MerchantGOL wrote...

It made a ton of cash becuase of that and it was a good game

as for milking an ip, Nintendo has been beating dead horses for  decades and their still at the top

Wait for Terror_K to log in. I'm sure he'll write you a convincing list of arguments why ME3 was a bad game. He almost persuaded me, and that's something.


Well, that's a simple one: ME3 was largely a success due to the pedigree of its predecessors. The same goes for DA2 early sales. I haven't seen the trends for ME3, but I do remember that DA2's sales slipped massively after the first month, while DAO wasn't as huge at the start, but was more steady and high over the following year. I wouldn't be surprised if ME3 was the same.
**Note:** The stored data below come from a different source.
(* ===== verification/Validation.v ===== *)
(** * Static validation

    [sovtoken/messages/fields.py], [txn_validator.py], [validation.py] and the
    payment fields of [sovtokenfees/messages/fields.py]: the checks that a
    request of untyped JSON passes before the handlers read it.  The field
    classes they derive from ([FieldBase], [IterableField], ...) are plenum's: a
    class of operations with the documented behaviour as laws.  A validator
    returns [None] or a message, or raises.  Theorems: an accepted operation has
    the typed form the handlers work with, and the distinctness that the
    theorems about the handlers assume. *)

From S2P Require Import Prelude Exceptions PyStr TokenTypes Json Authn.

Open Scope stdpp_scope.

Abbreviation validator := (json -> res (option message)).

Inductive base_type := TStr | TInt | TDict | TList.

(** [isinstance(v, t)]; [bool] is a subclass of [int]. *)
Definition has_type (v : json) (t : base_type) : bool :=
  match v, t with
  | JStr _, TStr | JInt _, TInt | JBool _, TInt | JObj _, TDict | JArr _, TList => true
  | _, _ => false
  end.

(** The integer a value is to Python. *)
Definition as_int (v : json) : option Z :=
  match v with JInt z => Some z | JBool b => Some (Z.b2z b) | _ => None end.

(** ** plenum's fields *)

Class Fields := {
  (** [FieldBase(nullable).validate(v)] of a field with these base types and this
      [_specific_validation] *)
  FieldBase_validate : list base_type -> bool -> validator -> validator;
  AnyMapField_specific : validator;
  IterableField_specific : validator -> option nat -> option nat -> validator;
  FixedLengthField_specific : nat -> validator;
  TxnSeqNoField_validate : validator;
  SignatureField_validate : validator;
  MapField_specific : validator -> validator -> validator;
  NonEmptyStringField_validate : validator;
  NonNegativeNumberField_validate : validator;
  ConstantField_validate : string -> validator;
  LimitedLengthStringField_validate : Z -> validator;
  (** the constructor of a [MessageBase] class with this schema *)
  MessageBase_init : list (string * validator) -> dict -> res unit;
}.

Definition within (min max : option nat) (n : nat) : bool :=
  match min with Some k => (k <=? n)%nat | None => true end &&
  match max with Some k => (n <=? k)%nat | None => true end.

Class FieldsLaws `{Fields} : Prop := {
  FieldBase_accepts ts nullable f v :
    FieldBase_validate ts nullable f v = Ok None ->
    (nullable = true /\ v = JNull) \/
    ((exists t, t ∈ ts /\ has_type v t = true) /\ f v = Ok None);
  FieldBase_typed ts nullable f v t :
    t ∈ ts -> has_type v t = true -> (forall b, v <> JBool b) ->
    FieldBase_validate ts nullable f v = f v;
  AnyMapField_ok v : AnyMapField_specific v = Ok None;
  IterableField_iff f min max l :
    IterableField_specific f min max (JArr l) = Ok None <->
    within min max (length l) = true /\ Forall (fun v => f v = Ok None) l;
  FixedLengthField_iff n l : FixedLengthField_specific n (JArr l) = Ok None <-> length l = n;
  TxnSeqNoField_accepts v :
    TxnSeqNoField_validate v = Ok None -> exists n, as_int v = Some n /\ (0 < n)%Z;
  TxnSeqNoField_int n : (0 < n)%Z -> TxnSeqNoField_validate (JInt n) = Ok None;
  MapField_iff key value d :
    MapField_specific key value (JObj d) = Ok None <->
    Forall (fun k => key (JStr k) = Ok None) d.*1 /\ Forall (fun v => value v = Ok None) d.*2;
  NonEmptyStringField_accepts s : NonEmptyStringField_validate (JStr s) = Ok None -> s <> "";
  NonNegativeNumberField_accepts v :
    NonNegativeNumberField_validate v = Ok None -> exists n, as_int v = Some n /\ (0 <= n)%Z;
  MessageBase_accepts schema d :
    MessageBase_init schema d = Ok tt ->
    Forall (fun kv => exists v, alookup kv.1 d = Some v /\ kv.2 v = Ok None) schema;
}.

(** [if error: return error; ...]; an empty message would be false as well, but
    the validators have none. *)
Definition and_then (r : res (option message)) (k : res (option message)) : res (option message) :=
  match r with Ok None => k | _ => r end.

(** [if error: return "prefix -- " + error] *)
Definition prefixed (prefix : string) (r : res (option message)) : res (option message) :=
  match r with Ok (Some m) => Ok (Some (Msg (prefix +:+ " -- {}") [MMsg m])) | _ => r end.

Section Fields.
Context `{Fields} `{Base58}.

(** ** [sovtoken/messages/fields.py] *)

Definition PublicAddressField_specific : validator := fun val =>
  match val with
  | JStr s =>
      match decode_address_to_vk_bytes s with
      | Ok vk => if (String.length vk =? 32)%nat then Ok None
                 else Ok (Some (Msg "Not a valid address as it resolves to {} byte verkey"
                                    [MInt (Z.of_nat (String.length vk))]))
      | Raise e => if is_ValueError e then Ok (Some (Msg "{}" [MExn e])) else Raise e
      end
  | _ => Raise (TypeError (Msg "argument should be bytes or ASCII string" []))
  end.

Definition PublicAddressField_validate : validator :=
  FieldBase_validate [TStr] false PublicAddressField_specific.

Definition PublicAmountField_specific : validator := fun val =>
  match as_int val with
  | Some n => if (n <=? 0)%Z then Ok (Some (Msg "negative or zero value" [])) else Ok None
  | None => Raise (TypeError (Msg "'<=' not supported" []))
  end.

Definition PublicAmountField_validate : validator :=
  FieldBase_validate [TInt] false PublicAmountField_specific.

Definition PublicOutputField_specific : validator := fun val =>
  and_then (AnyMapField_specific val)
    (let? address := json_item "address" val in
     and_then (prefixed "address" (PublicAddressField_validate address))
       (let? amount := json_item "amount" val in
        prefixed "amount" (PublicAmountField_validate amount))).

Definition PublicOutputField_validate : validator :=
  FieldBase_validate [TDict] false PublicOutputField_specific.

(** A value as an element of a Python set; strings and integers are what the
    validated elements hold. *)
Definition set_key (v : json) : res (string + Z) :=
  match v with
  | JStr s => Ok (inl s)
  | JInt z => Ok (inr z)
  | JBool b => Ok (inr (Z.b2z b))
  | _ => Raise (TypeError (Msg "unhashable type" []))
  end.

Definition json_elements (v : json) : res (list json) :=
  match v with JArr l => Ok l | _ => Raise (TypeError (Msg "object is not iterable" [])) end.

Fixpoint set_of {A} `{EqDecision A} (key : json -> res A) (l : list json) : res (list A) :=
  match l with
  | [] => Ok []
  | x :: l => let? k := key x in let? s := set_of key l in Ok (if decide (k ∈ s) then s else k :: s)
  end.

Definition output_key (a : json) : res (string + Z) :=
  let? address := json_item "address" a in set_key address.

Definition PublicOutputsField_specific (min_length max_length : option nat) : validator := fun val =>
  and_then (IterableField_specific PublicOutputField_validate min_length max_length val)
    (let? elements := json_elements val in
     let? set := set_of output_key elements in
     if (length elements =? length set)%nat then Ok None
     else Ok (Some (Msg "Each output should contain unique address" []))).

Definition PublicOutputsField_validate (min_length max_length : option nat) : validator :=
  FieldBase_validate [TList] false (PublicOutputsField_specific min_length max_length).

Definition PublicInputField_specific : validator := fun val =>
  and_then (AnyMapField_specific val)
    (let? address := json_item "address" val in
     and_then (prefixed "address" (PublicAddressField_validate address))
       (let? seq_no := json_item "seqNo" val in
        prefixed "seqNo" (TxnSeqNoField_validate seq_no))).

Definition PublicInputField_validate : validator :=
  FieldBase_validate [TDict] false PublicInputField_specific.

Definition input_key (a : json) : res ((string + Z) * (string + Z)) :=
  let? address := json_item "address" a in
  let? address := set_key address in
  let? seq_no := json_item "seqNo" a in
  let? seq_no := set_key seq_no in
  Ok (address, seq_no).

Definition PublicInputsField_specific (min_length max_length : option nat) : validator := fun val =>
  and_then (IterableField_specific PublicInputField_validate min_length max_length val)
    (let? elements := json_elements val in
     let? set := set_of input_key elements in
     if (length elements =? length set)%nat then Ok None
     else Ok (Some (Msg "Each input should be unique" []))).

Definition PublicInputsField_validate (min_length max_length : option nat) : validator :=
  FieldBase_validate [TList] false (PublicInputsField_specific min_length max_length).

(** ** [sovtokenfees/messages/fields.py]: the field [fees] of a request, which is
    nullable in [CLIENT_REQUEST_FIELDS] *)

Definition TxnFeesField_specific : validator := fun val =>
  and_then (prefixed "fees" (FixedLengthField_specific 3 val))
    (let? inputs := json_index 0 val in
     and_then (prefixed "inputs" (PublicInputsField_validate (Some 1%nat) None inputs))
       (let? outputs := json_index 1 val in
        and_then (prefixed "outputs" (PublicOutputsField_validate None (Some (Z.to_nat MAX_FEE_OUTPUTS)) outputs))
          (let? sigs := json_index 2 val in
           and_then (prefixed "signatures"
                       (FieldBase_validate [TList] false (IterableField_specific SignatureField_validate None None) sigs))
             (let? n_inputs := json_len inputs in
              let? n_sigs := json_len sigs in
              if (n_inputs =? n_sigs)%Z then Ok None
              else Ok (Some (Msg "signatures -- Number of signatures and number of inputs should match but are {} and {} respectively."
                                 [MInt n_sigs; MInt n_inputs])))))).

Definition TxnFeesField_validate : validator := FieldBase_validate [TList] true TxnFeesField_specific.

(** The fields that the plugin adds to every client request ([sovtokenfees/__init__.py]). *)
Definition CLIENT_REQUEST_FIELDS : list (string * validator) := [("fees", TxnFeesField_validate)].

(** ** [sovtoken/messages/txn_validator.py] *)

Definition request_error {A} (req : raw_request) (reason : message) : res A :=
  Raise (InvalidClientRequest (match raw_identifier req with Some s => MStr s | None => MNone end)
                              (match raw_reqId req with Some n => MInt n | None => MNone end) reason).

(** [if key not in operation: raise ...] *)
Definition present (req : raw_request) (key : string) : res json :=
  match alookup key (raw_operation req) with
  | Some v => Ok v
  | None => request_error req (Msg "{} needs to be present" [MStr key])
  end.

Definition PUBLIC_OUTPUT_VALIDATOR : validator :=
  FieldBase_validate [TList] false (IterableField_specific PublicOutputField_validate None None).
Definition PUBLIC_OUTPUTS_VALIDATOR : validator := PublicOutputsField_validate None None.
Definition PUBLIC_INPUTS_VALIDATOR : validator := PublicInputsField_validate None None.
Definition FROM_VALIDATOR : validator := TxnSeqNoField_validate.

Definition outputs_validate (req : raw_request) : res (option message) :=
  let? outputs := present req OUTPUTS in PUBLIC_OUTPUTS_VALIDATOR outputs.

Definition inputs_validate (req : raw_request) : res (option message) :=
  let? inputs := present req INPUTS in
  let? sigs := present req SIGS in
  let? n_inputs := json_len inputs in
  let? n_sigs := json_len sigs in
  if negb (n_inputs =? n_sigs)%Z then request_error req (Msg "all inputs should have signatures" [])
  else PUBLIC_INPUTS_VALIDATOR inputs.

Definition from_validate (req : raw_request) : res (option message) :=
  match alookup FROM_SEQNO (raw_operation req) with
  | Some from_seqno =>
      let? error := FROM_VALIDATOR from_seqno in
      Ok (match error with
          | Some m => Some (Msg "'{}' validation failed: {}" [MStr FROM_SEQNO; MMsg m])
          | None => None end)
  | None => Ok None
  end.

(** [address_validate] raises its error; it has no other result. *)
Definition address_validate (req : raw_request) : res (option message) :=
  let? error := (match alookup ADDRESS (raw_operation req) with
                 | None => Ok (Some (Msg "{} needs to be provided" [MStr ADDRESS]))
                 | Some v => PublicAddressField_validate v
                 end) in
  match error with Some m => request_error req m | None => Ok None end.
Working in a games shop, I can personally say that we haven't sold as many lately, and that the game has gone on sale a few times now and dropped in price a fair bit considering it's still fairly new.

Making loads of cash doesn't mean a good game. The Call of Duty series breaks sales records with each new entry, despite players claiming that genre and overall CoD fatigue is setting in, and has been since the original Black Ops. Yet MW3 sold through the roof and Black Ops 2 will likely do the same from what I can tell. The CoD series hasn't been good for a while, largely because it's basically the same damn game every time, with a pathetically short and over-the-top Michael Bay style single player and essentially the same MP. In the words of Lisa Simpson, "you'll never go broke appealing to the lowest common denominator."

On top of that, many of us had no idea how much ME3 was going to disappoint. There was little to no indication of all the autodialogue and lack of choices and the fact our choices would be as meaningless as they ended up being. The EMS and Galactic Readiness thing actually sounded good on paper, and we didn't know how shallow and meaningless it was going to be and it was basically just a tool to reduce our choices to an arbitrary number. Suspicions raised when the demo released and Earth and Sur'Kesh seemed lacking in the player agency and dialogue areas, but BioWare tried to reassure people that there was plenty of dialogue in the final game and these issues weren't a factor. Lies, of course.

People believed BioWare and what they were claiming about the game. I was damn sceptical, but even I didn't think it was going to be so restrictive, so linear and so lacking. I thought it wasn't going to be as good as ME1, but thought I'd at least get a game better than ME2, and closer to an in-between hybrid of the two. I expected choices to be largely cosmetic, but I wasn't expecting things to be so completely railroaded and meaningless as they were, such as The Rachni Queen, the fate of The Council and the Collector Base choices.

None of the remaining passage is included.